╔══

(** Case 2 (lines 126-160). *)
Definition image_case {St} (env : Env) (input : AgentInput St)
  (fullText visible imagePrompt : jsstring) : M St AgentExecutionResult :=
  let pid := proj_id (project input) in
  let cid := chat_ident (chat input) in
  let uid := user_ident (user input) in
  call_onStreamChunk (onStreamChunk input) (JSON_stringify_start_event env visible) ;;
  emit (CallFetchProfile uid) ;;
  let reply := select_profile (supabase input) uid in
  latestProfile <-
    match error reply, data reply with
    | Some profileError, _ => throw profileError
    | None, None =>
        throw (ErrorObj (js "Could not re-fetch user profile for image generation."))
    | None, Some p => ret p
    end ;;
  let isAdmin := jsstring_eqb (membership latestProfile) (js "admin") in
  let modelToUse :=
    match preferred_image_model latestProfile with
    | Some ((_ :: _) as m) => m
    | _ => js "nano_banana"
    end in
  let generate : M St AgentExecutionResult :=
    r <- await (CallGenerateImage imagePrompt (apiKey input) modelToUse)
           (generateImage env imagePrompt (apiKey input) modelToUse) ;;
    let (imageBase64, fallbackOccurred) := (r : jsstring * bool) in
    let finalText := if fallbackOccurred then visible +++ fallback_note else visible in
    let messagePayload :=
      with_imageStatus (with_image_base64 (ai_text_message pid cid finalText) imageBase64)
        complete in
    ret (single (attach_raw input fullText messagePayload)) in
  if isAdmin then generate
  else
    emit (CallFetchSettings) ;;
    let sreply := select_app_settings (supabase input) in
    settings <-
      match error sreply, data sreply with
      | Some settingsError, _ => throw settingsError
      | None, None => throw (ErrorObj (js "Could not load credit cost settings."))
      | None, Some s => ret s
      end ;;
    let cost := image_cost settings modelToUse in
    if (credits latestProfile <? cost)%Z then
      ret (single (ai_text_message pid cid
                     (shortfall_notice cost (credits latestProfile))))
    else
      (* the reply of the rpc is not looked at *)
      emit (CallDeductCredits uid cost) ;;
      generate.

(** Lines 27-79: the request, the model call and the streaming loop. *)
Definition receive {St} (env : Env) (input : AgentInput St) : M St StreamState :=
  req <- make_request env input ;;
  responseStream <- await (CallGenerateContentStream req) (generateContentStream env req) ;;
  consume_stream (onStreamChunk input) responseStream.

(** Lines 83-103: the visible text and the action payload of a response. *)
Definition finalize {St} (env : Env) (fullText : jsstring)
  : M St (jsstring * ParsedMetadata) :=
  let visible := userVisibleText fullText in
  parsedMetadata <- parse_metadata env (metadataMatch fullText) ;;
  ret (visible, parsedMetadata).

(** Lines 105-172: the memory calls, then the response by case. *)
Definition dispatch {St} (env : Env) (input : AgentInput St)
  (fullText visible : jsstring) (parsedMetadata : ParsedMetadata)
  : M St AgentExecutionResult :=
  let pid := proj_id (project input) in
  let cid := chat_ident (chat input) in
  handle_memory (user_ident (user input)) (memoryToCreate parsedMetadata) ;;
  match nonblank_string (code_field parsedMetadata) with
  | Some code =>
      (* Case 1: code was generated *)
      let language :=
        if truthy (language_field parsedMetadata)
        then language_field parsedMetadata else JStr (js "plaintext") in
      ret (single (attach_raw input fullText
                     (with_code (ai_text_message pid cid visible) (trim code) language)))
  | None =>
      match nonblank_string (imagePrompt parsedMetadata) with
      | Some imagePrompt =>
          (* Case 2: image was requested *)
          image_case env input fullText visible imagePrompt
      | None =>
          (* Case 3: plain text response *)
          if truthy_string visible then
            ret (single (attach_raw input fullText (ai_text_message pid cid visible)))
          else throw (ErrorObj (js "The AI returned an empty response."))
      end
  end.

(** Everything inside [try { ... }] (lines 27-172). *)
Definition agent_body {St} (env : Env) (input : AgentInput St)
  : M St AgentExecutionResult :=
  s <- receive env input ;;
  r <- finalize env (fullText s) ;;
  dispatch env input (fullText s) (fst r) (snd r).

Definition error_prefix : jsstring := js "An error occurred: ".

╚══

▶ **Task to carry out**
All lines that include the word "Definition" must be copied from the material above.

▶ **Answer box**
Definition image_case {St} (env : Env) (input : AgentInput St)
Definition receive {St} (env : Env) (input : AgentInput St) : M St StreamState :=
Definition finalize {St} (env : Env) (fullText : jsstring)
Definition dispatch {St} (env : Env) (input : AgentInput St)
Definition agent_body {St} (env : Env) (input : AgentInput St)
Definition error_prefix : jsstring := js "An error occurred: ".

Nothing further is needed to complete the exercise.